[Source data]

--- START ---

(* ===== verification/Database.v ===== *)
(** * The PostgreSQL repository: tables, statements, entity mapping

    Models [src/src/infrastructure/database/models.py] and the statements and
    mapping helpers of [postgres_image_repository.py].  A statement is a function
    on the two tables that may raise; the coroutines around them are in
    [Repository.v].  [save] and [complete_idempotency_record] are two of
    them, a [SELECT] and the flush of what changed since, between which (READ
    COMMITTED) other transactions may commit.

    The server is the class [Postgres]: the order in which a scan returns rows
    that no [ORDER BY] sorts, which SQL leaves open, for each statement anew. *)

From S2P Require Import Prelude PyText PyUuid Prog Domain.
Local Open Scope Z_scope.

(** ** Rows *)

Record ImageModel := MkImageModel {
  m_id : Z;
  m_filename : pystr;
  m_original_path : pystr;
  m_thumbnail_path : option pystr;
  m_status : pystr;
  m_width : option Z;
  m_height : option Z;
  m_format : option pystr;
  m_size_bytes : option Z;
  m_channels : option Z;
  m_tags : option (list pystr);
  m_created_at : Z;
  m_updated_at : Z;
  m_expires_at : option Z
}.

Record IdempotencyKeyModel := MkKeyModel {
  k_scope : pystr;
  k_key : pystr;
  k_request_hash : pystr;
  k_status : pystr;
  k_image_id : option pystr;
  k_created_at : Z;
  k_updated_at : Z
}.

(** The column types: [text] holds no NUL and no surrogate, [varchar(n)] at
    most [n] characters, [integer] is 32 bits wide. *)
Definition pg_text (s : pystr) : bool := forallb (λ c, is_scalar c && negb (c =? 0)) s.
Definition pg_varchar (n : nat) (s : pystr) : bool := pg_text s && bool_decide (length s ≤ n)%nat.
Definition pg_int4 (z : Z) : bool := (- 2 ^ 31 <=? z) && (z <? 2 ^ 31).
Definition nullable {A} (p : A → bool) (o : option A) : bool :=
  match o with None => true | Some x => p x end.

Definition image_row_ok (m : ImageModel) : bool :=
  pg_varchar 512 (m_filename m) && pg_text (m_original_path m) &&
  nullable pg_text (m_thumbnail_path m) && pg_varchar 20 (m_status m) &&
  nullable pg_int4 (m_width m) && nullable pg_int4 (m_height m) &&
  nullable (pg_varchar 20) (m_format m) && nullable pg_int4 (m_size_bytes m) &&
  nullable pg_int4 (m_channels m) && nullable (forallb pg_text) (m_tags m).

Definition key_row_ok (k : IdempotencyKeyModel) : bool :=
  pg_varchar 32 (k_scope k) && pg_varchar 255 (k_key k) && pg_varchar 64 (k_request_hash k) &&
  pg_varchar 20 (k_status k) && nullable (pg_varchar 36) (k_image_id k).

#[export] Instance ImageModel_eq_dec : EqDecision ImageModel.
Proof. solve_decision. Defined.
#[export] Instance IdempotencyKeyModel_eq_dec : EqDecision IdempotencyKeyModel.
Proof. solve_decision. Defined.

Record db := MkDb {
  db_images : gmap Z ImageModel;
  db_keys : gmap (pystr * pystr) IdempotencyKeyModel
}.

Definition set_images (t : gmap Z ImageModel) (d : db) : db := MkDb t (db_keys d).
Definition set_keys (t : gmap (pystr * pystr) IdempotencyKeyModel) (d : db) : db :=
  MkDb (db_images d) t.

(** The server's choice: the order of an unsorted scan, which may be another in
    each statement; statements are told apart by a number. *)
Class Postgres := {
  pg_scan : nat → gmap Z ImageModel → list ImageModel;
  pg_scan_perm n t : pg_scan n t ≡ₚ (map_to_list t).*2
}.

(** ** Entity mapping *)

(** [_entity_to_model]; the metadata columns keep their values when the entity
    has no metadata. *)
Definition entity_to_model (e : Image) (m : ImageModel) : ImageModel := {|
  m_id := m_id m;
  m_filename := img_filename e;
  m_original_path := img_original_path e;
  m_thumbnail_path := img_thumbnail_path e;
  m_status := status_value (img_status e);
  m_width := match img_metadata e with Some d => Some (md_width d) | None => m_width m end;
  m_height := match img_metadata e with Some d => Some (md_height d) | None => m_height m end;
  m_format := match img_metadata e with Some d => Some (md_format d) | None => m_format m end;
  m_size_bytes :=
    match img_metadata e with Some d => Some (md_size_bytes d) | None => m_size_bytes m end;
  m_channels := match img_metadata e with Some d => Some (md_channels d) | None => m_channels m end;
  m_tags := Some (img_tags e);
  m_created_at := img_created_at e;
  m_updated_at := img_updated_at e;
  m_expires_at := img_expires_at e
|}.
(* ===== verification/Upload.v ===== *)
(** * Uploading an image

    Models [src/src/application/use_cases/upload_image.py] and
    [src/src/application/use_cases/idempotency.py]. *)

From S2P Require Import Prelude PyText PyJson PyUuid PyHash Prog Domain Database Cache World Ports.
Local Open Scope Z_scope.

Definition IMAGE_PROCESSING_TOPIC : pystr := lit "image.processing".
Definition UPLOAD_SCOPE : pystr := lit "upload".

(** ** Time arithmetic *)

(** [timedelta(hours=h)] and [datetime + timedelta]: at most 999999999 days, and
    the years 1 to 9999. *)
Definition microseconds_per_hour : Z := 3600000000.
Definition datetime_min : Z := -62135596800000000.
Definition datetime_max : Z := 253402300799999999.

Definition timedelta_hours (h : Z) : outcome Z :=
  if Z.abs (h / 24) <=? 999999999 then Ok (h * microseconds_per_hour)
  else Exn (EOverflow (lit "days out of range")).

Definition datetime_add (t d : Z) : outcome Z :=
  if (datetime_min <=? t + d) && (t + d <=? datetime_max) then Ok (t + d)
  else Exn (EOverflow (lit "date value out of range")).

(** ** The request hash *)

(** The canonical JSON text of a request, keys sorted, no spaces. *)
Definition upload_payload `{PyTables} (filename : pystr) (data : pybytes) (tags : list pystr)
    (ttl_hours : option Z) : pystr :=
  dumps_with (lit ",") (lit ":") (JObj (sort_keys [
    (lit "filename", JStr filename);
    (lit "tags", JArr (map JStr tags));
    (lit "ttl_hours", match ttl_hours with Some h => JInt h | None => JNull end);
    (lit "content_sha256", JStr (sha256_hex data))])).

(** [_hash_upload_request]; the text is ASCII, so its encoding is itself. *)
Definition hash_upload_request `{PyTables} (filename : pystr) (data : pybytes) (tags : list pystr)
    (ttl_hours : option Z) : pystr :=
  sha256_hex (upload_payload filename data tags ttl_hours).

(** The processing task of an image. *)
Definition upload_message `{PyTables} (image_id : Z) : Message :=
  MkMessage IMAGE_PROCESSING_TOPIC (uuid_str image_id)
    (dumps (JObj [(lit "image_id", JStr (uuid_str image_id))])).

(** [Image(filename=..., original_path=..., tags=..., expires_at=...)] *)
Definition new_image (filename path : pystr) (tags : list pystr) (expires_at : option Z) : coro loc :=
  id ← uuid4;
  created ← read_now;
  updated ← read_now;
  alloc (MkImage id filename path None None PENDING tags created updated expires_at).

Definition in_progress_upload : exn :=
  EIdempotencyInProgress (lit "Upload with this Idempotency-Key is in progress").

Module UploadImage.
Section use_case.
Context `{PyTables}.
Context (repository : ImageRepository) (storage : ImageStorage) (broker : option MessageBroker).

(** [_record_upload], [_record_publish], [_record_publish_error] *)
Definition record_upload : coro unit := observe (OCount (lit "image_uploads_total") []).
Definition record_publish (topic : pystr) : coro unit :=
  observe (OCount (lit "broker_messages_published") [(lit "topic", topic)]).
Definition record_publish_error (topic : pystr) : coro unit :=
  observe (OCount (lit "broker_publish_errors") [(lit "topic", topic)]).

(** [_load_idempotent_replay] *)
Definition load_idempotent_replay (key request_hash : pystr) : coro (option ImageResponse) :=
  record ← repo_get_idem repository UPLOAD_SCOPE key;
  match record with
  | None => mret None
  | Some r =>
      if negb (bool_decide (ir_request_hash r = request_hash)) then
        raise (EIdempotencyConflict
          (lit "Idempotency-Key reuse with a different upload payload is not allowed"))
      else if bool_decide (ir_status r = lit "in_progress") then raise in_progress_upload
      else match ir_image_id r with
           | None =>
               raise (EIdempotencyConflict
                 (lit "Completed upload idempotency record does not reference an image"))
           | Some image_id =>
               image ← repo_get_by_id repository image_id;
               match image with
               | None => raise (EIdempotencyConflict (lit "Idempotency replay image no longer exists"))
               | Some l => i ← deref l; mret (Some (to_response i))
               end
           end
  end.

(** The claim of the key: a replayed response, or [None] to go on. *)
Definition claim (idempotency_key : option pystr) (request_hash : pystr) : coro (option ImageResponse) :=
  match idempotency_key with
  | None => mret None
  | Some key =>
      replay ← load_idempotent_replay key request_hash;
      match replay with
      | Some r => mret (Some r)
      | None =>
          claimed ← repo_create_idem repository UPLOAD_SCOPE key request_hash None;
          if (claimed : bool) then mret None
          else
            replay ← load_idempotent_replay key request_hash;
            match replay with
            | Some r => mret (Some r)
            | None => raise in_progress_upload
            end
      end
  end.

(** A failed publication is counted and forgotten. *)
Definition publish_task (image_id : Z) : coro unit :=
  match broker with
  | None => mret tt
  | Some b =>
      except_if is_exception
        (br_publish b (upload_message image_id);; record_publish IMAGE_PROCESSING_TOPIC)
        (λ _, record_publish_error IMAGE_PROCESSING_TOPIC)
  end.

(** The body of the [try]. *)
Definition upload (filename : pystr) (data : pybytes) (tags : list pystr) (ttl_hours : option Z)
    (idempotency_key : option pystr) : coro ImageResponse :=
  storage_path ← st_store storage filename data;
  expires_at ← match ttl_hours with
               | None => mret None
               | Some h =>
                   now ← read_now;
                   d ← lift (timedelta_hours h);
                   e ← lift (datetime_add now d);
                   mret (Some e)
               end;
  image ← new_image filename storage_path tags expires_at;
  saved ← repo_save repository image;
  record_upload;;
  s ← deref saved;
  publish_task (img_id s);;
  match idempotency_key with
  | None => mret tt
  | Some key => repo_complete_idem repository UPLOAD_SCOPE key (img_id s)
  end;;
  i ← deref saved;
  mret (to_response i).

(** [execute] *)
Definition execute (filename : pystr) (data : pybytes) (tags : option (list pystr))
    (ttl_hours : option Z) (idempotency_key : option pystr) : coro ImageResponse :=
  let normalized_tags := default [] tags in
  let request_hash := hash_upload_request filename data normalized_tags ttl_hours in
  replay ← claim idempotency_key request_hash;
  match replay with
  | Some r => mret r
  | None =>
      except_if is_exception (upload filename data normalized_tags ttl_hours idempotency_key)
        (λ e, match idempotency_key with
              | None => mret tt
              | Some key => repo_delete_idem repository UPLOAD_SCOPE key
              end;; raise e)
  end.

End use_case.
End UploadImage.

(** ** What an upload does *)

(** The image an upload makes, from the clock and the identifiers of [w]. *)
Record created (filename path : pystr) (tags : list pystr) (ttl_hours : option Z) (w : world)
    (i : Image) : Prop := {
  cr_filename : img_filename i = filename;
  cr_path : img_original_path i = path;
  cr_tags : img_tags i = tags;
  cr_status : img_status i = PENDING;
  cr_thumbnail : img_thumbnail_path i = None;
  cr_metadata : img_metadata i = None;
  cr_id : ∃ t, img_id i = e_uuid (w_env w) t mod 2 ^ 128;
  cr_created : ∃ t, img_created_at i = e_now (w_env w) t;
  cr_expires : match ttl_hours with
               | None => img_expires_at i = None
               | Some h => ∃ t, img_expires_at i = Some (e_now (w_env w) t + h * microseconds_per_hour)
               end
}.

(** The identifiers drawn are not in use. *)
Definition fresh_uuids (w : world) : Prop :=
  ∀ t, db_images (w_db w) !! (e_uuid (w_env w) t mod 2 ^ 128) = None.

(** The keys after an upload that completed [key] for [image_id]. *)
Definition keys_completed (key : option pystr) (image_id : Z) (d d' : db) : Prop :=
  match key with
  | None => db_keys d' = db_keys d
  | Some k =>
      ∃ now, db_keys d' = match db_keys d !! (UPLOAD_SCOPE, k) with
                          | None => db_keys d
                          | Some r => <[(UPLOAD_SCOPE, k) := complete_key now image_id r]> (db_keys d)
                          end
  end.

(** Expiry is out of the range of [datetime]. *)
Definition expiry_overflow (ttl_hours : option Z) (w : world) (e : exn) : Prop :=
  ∃ h t, ttl_hours = Some h ∧
         (d ← timedelta_hours h; datetime_add (e_now (w_env w) t) d) = Exn e.

Definition same_but_heap (w w' : world) : Prop :=
  w_db w' = w_db w ∧ w_locked w' = w_locked w ∧ w_cache w' = w_cache w ∧ w_fs w' = w_fs w ∧
  w_queues w' = w_queues w ∧ w_trace w' = w_trace w ∧ w_env w' = w_env w.

Definition same_but_queues (w w' : world) : Prop :=
  w_heap w' = w_heap w ∧ w_db w' = w_db w ∧ w_locked w' = w_locked w ∧ w_cache w' = w_cache w ∧
  w_fs w' = w_fs w ∧ w_env w' = w_env w.

(** The queues after [publish_task]. *)
Definition task_queued `{PyTables} (broker : option MessageBroker) (image_id : Z) (w w' : world) : Prop :=
  match broker with
  | None => ∀ t, queue t w' = queue t w
  | Some _ =>
      queues_are IMAGE_PROCESSING_TOPIC
        (queue IMAGE_PROCESSING_TOPIC w ++ [upload_message image_id]) w w'
  end.

Section proofs.
Context `{PyTables, Postgres, !RepoLaws repository, !StorageLaws storage}.
Context (broker : option MessageBroker)
  (broker_laws : ∀ b, broker = Some b → BrokerLaws b).

Lemma wp_new_image filename path tags ttl expires_at (Q : outcome loc → world → Prop) w :
  match ttl with
  | None => expires_at = None
  | Some h => ∃ t, expires_at = Some (e_now (w_env w) t + h * microseconds_per_hour)
  end →
  (∀ l i w', created filename path tags ttl w i → w_heap w !! l = None →
             w_heap w' = <[l := i]> (w_heap w) → same_but_heap w w' → Q (Ok l) w') →
  wp (new_image filename path tags expires_at) Q w.
Proof.
  intros Hx HQ. apply wp_bind, wp_uuid4, wp_bind, wp_read_now, wp_bind, wp_read_now, wp_alloc.
  intros l Hl. eapply HQ; [|exact Hl|done|by repeat split].
  split; [done..|eexists; done|eexists; done|]. by destruct ttl.
Qed.

Lemma uuid_str_encodes u : utf8_encode (uuid_str u) ≠ None.
Proof. by rewrite utf8_encode_ascii by apply uuid_str_ascii. Qed.

Lemma broker_frame_trace w w' t : broker_frame w w' → same_but_queues w (set_trace t w').
Proof. intros (? & ? & ? & ? & ? & ? & ?). by repeat split. Qed.

Lemma wp_publish_task image_id (Q : outcome unit → world → Prop) w :
  (∀ o w', same_but_queues w w' →
           match o with
           | Ok _ => task_queued broker image_id w w' ∨ ∃ e, injects w OpPublish e
           | Exn e => is_exception e = false ∧ injects w OpPublish e
           end → Q o w') →
  wp (UploadImage.publish_task broker image_id) Q w.
Proof.
  intros HQ. unfold UploadImage.publish_task. destruct broker as [b|] eqn:Eb.
  - pose proof (broker_laws b eq_refl). apply wp_except_if, wp_bind.
    eapply wp_mono; [apply (br_publish_law (upload_message image_id))|].
    intros [[]|e] w' (Hf & Hq & Ho).
    + apply wp_observe, HQ; [by apply broker_frame_trace|left; exact Ho].
    + destruct Ho as [Hi|Hi]; [|by destruct (uuid_str_encodes image_id (proj1 Hi))].
      destruct (is_exception e) eqn:Ee.
      * apply wp_observe, HQ; [by apply broker_frame_trace|]. right. by exists e.
      * apply HQ; [by apply (broker_frame_trace w w' (w_trace w'))|done].
  - apply HQ; [by repeat split|by left].
Qed.

(** The keys when the body of the [try] raised [e]: as they were, or completed
    for a stored image when that acknowledgement was what failed. *)
Definition keys_after_failure (key : option pystr) (e : exn) (w w' : world) : Prop :=
  db_keys (w_db w') = db_keys (w_db w) ∨
  injects w OpKeyComplete e ∧
  ∃ u, is_Some (db_images (w_db w') !! u) ∧ keys_completed key u (w_db w) (w_db w').
(* ===== verification/Process.v ===== *)
(** * Processing an uploaded image

    Models [src/src/application/use_cases/process_image.py]. *)

From S2P Require Import Prelude PyText PyUuid PyHash Prog Domain Database Cache World Ports.
Local Open Scope Z_scope.

Definition PROCESS_SCOPE : pystr := lit "process-image".

(** [_hash_process_request]; the text is ASCII, so its encoding is itself. *)
Definition hash_process_request (image_id : Z) : pystr :=
  sha256_hex (lit "image_id:" ++ uuid_str image_id).

Definition in_progress_process : exn :=
  EIdempotencyInProgress (lit "Processing with this Idempotency-Key is already in progress").

Definition result_metadata (r : ProcessingResult) : ImageMetadata :=
  MkMetadata (pr_width r) (pr_height r) (pr_format r) (pr_size_bytes r) (pr_channels r).

Module ProcessImage.
Section use_case.
Context (repository : ImageRepository) (storage : ImageStorage) (processor : ImageProcessor).

(** [_record_duration] *)
Definition record_duration : coro unit :=
  observe (ORecord (lit "image_processing_duration") [(lit "operation", lit "thumbnail")]).

(** [_load_idempotent_replay] *)
Definition load_idempotent_replay (key request_hash : pystr) : coro (option bool) :=
  record ← repo_get_idem repository PROCESS_SCOPE key;
  match record with
  | None => mret None
  | Some r =>
      if negb (bool_decide (ir_request_hash r = request_hash)) then
        raise (EIdempotencyConflict
          (lit "Idempotency-Key reuse with a different image_id is not allowed"))
      else if bool_decide (ir_status r = lit "in_progress") then raise in_progress_process
      else mret (Some true)
  end.

(** The claim of the key: a replayed answer, or [None] to go on. *)
Definition claim (image_id : Z) (idempotency_key : option pystr) : coro (option bool) :=
  match idempotency_key with
  | None => mret None
  | Some key =>
      let request_hash := hash_process_request image_id in
      replay ← load_idempotent_replay key request_hash;
      match replay with
      | Some b => mret (Some b)
      | None =>
          claimed ← repo_create_idem repository PROCESS_SCOPE key request_hash (Some image_id);
          if (claimed : bool) then mret None
          else
            replay ← load_idempotent_replay key request_hash;
            match replay with
            | Some b => mret (Some b)
            | None => raise in_progress_process
            end
      end
  end.

Definition release_key (idempotency_key : option pystr) : coro unit :=
  match idempotency_key with
  | None => mret tt
  | Some key => repo_delete_idem repository PROCESS_SCOPE key
  end.

(** The [except] clause; [thumb_path] is the variable of that name when the
    exception was raised.  It always raises. *)
Definition on_failure {A} (image : loc) (idempotency_key : option pystr) (thumb_path : option pystr)
    (e : exn) : coro A :=
  match thumb_path with
  | None => mret tt
  | Some p => except_if is_os_error (_ ← st_delete storage p; mret tt) (λ _, mret tt)
  end;;
  now ← read_now;
  mutate image (mark_failed now);;
  _ ← repo_save repository image;
  release_key idempotency_key;;
  raise e.
Module PillowImageProcessor.
Definition generate_thumbnail `{Pillow} (thumbnail_max_size : Z * Z) (image_data : pybytes)
    (max_size : option (Z * Z)) : coro ProcessingResult :=
  let effective_size := default thumbnail_max_size max_size in
  in_pool (generate_thumbnail_sync image_data effective_size).

Definition extract_metadata `{Pillow} (image_data : pybytes) : coro Metadata :=
  in_pool (extract_metadata_sync image_data).

Definition processor `{Pillow} (thumbnail_max_size : Z * Z) : ImageProcessor :=
  MkProcessor (λ data, generate_thumbnail thumbnail_max_size data None) extract_metadata.
End PillowImageProcessor.

Module CppImageProcessor.
Definition generate_thumbnail `{Pillow} (module : FastResize) (thumbnail_max_size : Z * Z)
    (image_data : pybytes) (max_size : option (Z * Z)) : coro ProcessingResult :=
  let effective_size := default thumbnail_max_size max_size in
  in_pool (generate_thumbnail_cpp_sync module image_data effective_size).

Definition extract_metadata `{Pillow} (image_data : pybytes) : coro Metadata :=
  in_pool (extract_metadata_sync image_data).

Definition processor `{Pillow} (module : FastResize) (thumbnail_max_size : Z * Z) : ImageProcessor :=
  MkProcessor (λ data, generate_thumbnail module thumbnail_max_size data None) extract_metadata.
End CppImageProcessor.

(** What [_load_fast_resize_module] finds, if the module was built: [Loader.v]. *)
Definition import_fast_resize (fast_resize : option FastResize) : outcome FastResize :=
  or_raise (EModuleNotFound (lit "No module named 'fast_resize'")) fast_resize.

(** [build_image_processor] *)
Definition build_image_processor `{PyTables, Pillow} (fast_resize : option FastResize) (backend : pystr)
    (thumbnail_max_size : Z * Z) : outcome ImageProcessor :=
  if bool_decide (backend = lit "pillow") then Ok (PillowImageProcessor.processor thumbnail_max_size)
  else if bool_decide (backend = lit "cpp") then
    match import_fast_resize fast_resize with
    | Ok module => Ok (CppImageProcessor.processor module thumbnail_max_size)
    | Exn (EModuleNotFound _) =>
        Exn (ERuntime (lit "IMG_PROCESSING_BACKEND=cpp requires the compiled fast_resize module. " ++
                       lit "Build it with: cd cpp && ./build.sh"))
    | Exn e => Exn e
    end
  else Exn (EValue (lit "Unsupported IMG_PROCESSING_BACKEND value: " ++ py_repr backend)).

(** ** The process pool *)

(** Module state: the shared executor, and every pool ever started. *)
Module Executor.

Inductive pool_status := Running | Stopping | Stopped | Cancelled.

Record state := MkState {
  executor : option nat;
  pools : list (Z * pool_status)
}.

Definition set_status (i : nat) (s : pool_status) (st : state) : state :=
  MkState (executor st) (alter (λ p, (p.1, s)) i (pools st)).

(** [get_executor] *)
Definition get_executor (max_workers : Z) : prog state nat :=
  act (λ st, match executor st with
             | Some i => (Ok i, st)
             | None => let i := length (pools st) in
                       (Ok i, MkState (Some i) (pools st ++ [(max_workers, Running)]))
             end).
(* ===== verification/Resampling.v ===== *)
(** * What the resize kernel computes

    The loops of [Kernel.v] write every byte of the target and read inside of the
    source; what a byte is; and, with Pillow around it, that a thumbnail of the
    compiled backend never meets undefined behaviour. *)

From S2P Require Import Prelude Ieee PyText Prog Processing Kernel.
Local Open Scope Z_scope.

(** ** Memory *)

Lemma load_eq buf off n :
  0 ≤ off → 0 ≤ n → off + n ≤ Z.of_nat (length buf) →
  load buf off n = Some ((λ i, buf !!! Z.to_nat (off + i)) <$> seqZ 0 n).
Proof.
  intros Ho Hn Hl. unfold load, in_buffer. zdecide. cbn [andb]. f_equal.
  apply (list_eq_same_length _ _ (Z.to_nat n)); [by rewrite length_fmap, length_seqZ|rewrite length_take, length_drop; lia|].
  intros i x y Hi. rewrite list_lookup_fmap, lookup_seqZ_lt by lia. cbn.
  rewrite lookup_take_lt, lookup_drop by lia. intros Hx [= <-]. symmetry. apply list_lookup_total_correct.
  rewrite <- Hx. f_equal. lia.
Qed.

(** A buffer is written from front to back: [pre] has been written, the rest is
    as it was in [d0]. *)
Definition written (d0 pre : pybytes) : pybytes := pre ++ drop (length pre) d0.

Lemma store_next d0 pre off bytes :
  Z.of_nat (length pre) = off → off + Z.of_nat (length bytes) ≤ Z.of_nat (length d0) →
  store (written d0 pre) off bytes = Some (written d0 (pre ++ bytes)).
Proof.
  intros Hoff Hl. unfold store, in_buffer, written. rewrite !length_app, length_drop. zdecide. cbn [andb].
  replace (Z.to_nat off) with (length pre) by lia. f_equal. rewrite <- app_assoc. f_equal; [by rewrite take_app_length|].
  f_equal. rewrite drop_app_add, drop_drop. reflexivity.
Qed.

Lemma written_all d0 pre : length pre = length d0 → written d0 pre = pre.
Proof. intros H. unfold written. by rewrite H, drop_all, app_nil_r. Qed.

(** ** Loops *)

Lemma for_from_ind {A} (P : Z → A → Prop) n i body (a : A) :
  P i a → (∀ j a, i ≤ j < i + Z.of_nat n → P j a → ∃ a', body j a = Some a' ∧ P (j + 1) a') →
  ∃ a', for_from n i body a = Some a' ∧ P (i + Z.of_nat n) a'.
Proof.
  revert i a. induction n as [|n IH]; intros i a Ha Hb; cbn [for_from].
  - exists a. split; [done|]. by replace (i + Z.of_nat 0) with i by lia.
  - destruct (Hb i a) as (a' & -> & Ha'); [lia|done|]. destruct (IH (i + 1) a' Ha') as (a2 & Ha2 & HP).
    + intros j b Hj. apply Hb. lia.
    + exists a2. split; [done|]. by replace (i + Z.of_nat (S n)) with (i + 1 + Z.of_nat n) by lia.
Qed.

Lemma for_int_ind {A} (P : Z → A → Prop) n body (a : A) :
  0 ≤ n → P 0 a → (∀ j a, 0 ≤ j < n → P j a → ∃ a', body j a = Some a' ∧ P (j + 1) a') →
  ∃ a', for_int n body a = Some a' ∧ P n a'.
Proof.
  intros Hn Ha Hb. destruct (for_from_ind P (Z.to_nat n) 0 body a Ha) as (a' & Hf & HP).
  - intros j b Hj. apply Hb. lia.
  - exists a'. split; [done|]. by replace n with (0 + Z.of_nat (Z.to_nat n)) by lia.
Qed.

(** A loop with a step that is undefined whatever came before is undefined. *)
Lemma for_from_None {A} n i j body (a : A) :
  i ≤ j < i + Z.of_nat n → (∀ a, body j a = None) → for_from n i body a = None.
Proof.
  revert i a. induction n as [|n IH]; intros i a Hj Hb; [lia|]. cbn [for_from].
  destruct (decide (i = j)) as [->|Hne]; [by rewrite Hb|]. destruct (body i a); [|done]. apply IH; [lia|done].
Qed.

(** Pixels lie in a buffer of their number. *)
Lemma pixel_index w h nc y x :
  0 ≤ y < h → 0 ≤ x < w → 0 ≤ nc → y * w + x + 1 ≤ h * w ∧ 0 ≤ (y * w + x) * nc ∧ (y * w + x) * nc + nc ≤ w * h * nc.
Proof.
  intros Hy Hx Hn. assert (0 ≤ y * w) by (apply Z.mul_nonneg_nonneg; lia).
  assert ((y + 1) * w ≤ h * w) by (apply Z.mul_le_mono_nonneg_r; lia). split; [lia|].
  split; [apply Z.mul_nonneg_nonneg; lia|].
  assert ((y * w + x + 1) * nc ≤ h * w * nc) by (apply Z.mul_le_mono_nonneg_r; lia). lia.
Qed.

(** The two loops over rows and columns: when each turn writes the next pixel,
    all pixels are written. *)
Section raster.
Context {R : Type} (w h nc : Z) (row : Z → option R) (inner : Z → R → Z → pybytes → option pybytes).
Context (byte : Z → Z → Z → Z) (d0 : pybytes).
Hypothesis (Hw : 1 ≤ w) (Hh : 1 ≤ h) (Hnc : 1 ≤ nc) (Hlen : Z.of_nat (length d0) = w * h * nc).
Hypothesis Hrow : ∀ y, 0 ≤ y < h → ∃ r, row y = Some r ∧ ∀ x pre, 0 ≤ x < w →
  Z.of_nat (length pre) = (y * w + x) * nc → (y * w + x) * nc + nc ≤ Z.of_nat (length d0) →
  inner y r x (written d0 pre) = Some (written d0 (pre ++ (byte y x <$> seqZ 0 nc))).

(** The first [k] pixels are written. *)
Definition pixels_written (k : Z) (dst : pybytes) : Prop :=
  ∃ pre, dst = written d0 pre ∧ Z.of_nat (length pre) = k * nc ∧
    ∀ y x c, 0 ≤ y → 0 ≤ x < w → 0 ≤ c < nc → y * w + x < k →
      pre !! Z.to_nat ((y * w + x) * nc + c) = Some (byte y x c).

--- END ---

◆ TASK TO COMPLETE
Transcribe the records above exactly, beginning at the line that contains "m_filename := img_filename e;" and ending with the line that contains "Definition datetime_add (t", both included, and nothing else.

◆ ANSWER FOR THE TASK
  m_filename := img_filename e;
  m_original_path := img_original_path e;
  m_thumbnail_path := img_thumbnail_path e;
  m_status := status_value (img_status e);
  m_width := match img_metadata e with Some d => Some (md_width d) | None => m_width m end;
  m_height := match img_metadata e with Some d => Some (md_height d) | None => m_height m end;
  m_format := match img_metadata e with Some d => Some (md_format d) | None => m_format m end;
  m_size_bytes :=
    match img_metadata e with Some d => Some (md_size_bytes d) | None => m_size_bytes m end;
  m_channels := match img_metadata e with Some d => Some (md_channels d) | None => m_channels m end;
  m_tags := Some (img_tags e);
  m_created_at := img_created_at e;
  m_updated_at := img_updated_at e;
  m_expires_at := img_expires_at e
|}.
(* ===== verification/Upload.v ===== *)
(** * Uploading an image

    Models [src/src/application/use_cases/upload_image.py] and
    [src/src/application/use_cases/idempotency.py]. *)

From S2P Require Import Prelude PyText PyJson PyUuid PyHash Prog Domain Database Cache World Ports.
Local Open Scope Z_scope.

Definition IMAGE_PROCESSING_TOPIC : pystr := lit "image.processing".
Definition UPLOAD_SCOPE : pystr := lit "upload".

(** ** Time arithmetic *)

(** [timedelta(hours=h)] and [datetime + timedelta]: at most 999999999 days, and
    the years 1 to 9999. *)
Definition microseconds_per_hour : Z := 3600000000.
Definition datetime_min : Z := -62135596800000000.
Definition datetime_max : Z := 253402300799999999.

Definition timedelta_hours (h : Z) : outcome Z :=
  if Z.abs (h / 24) <=? 999999999 then Ok (h * microseconds_per_hour)
  else Exn (EOverflow (lit "days out of range")).

Definition datetime_add (t d : Z) : outcome Z :=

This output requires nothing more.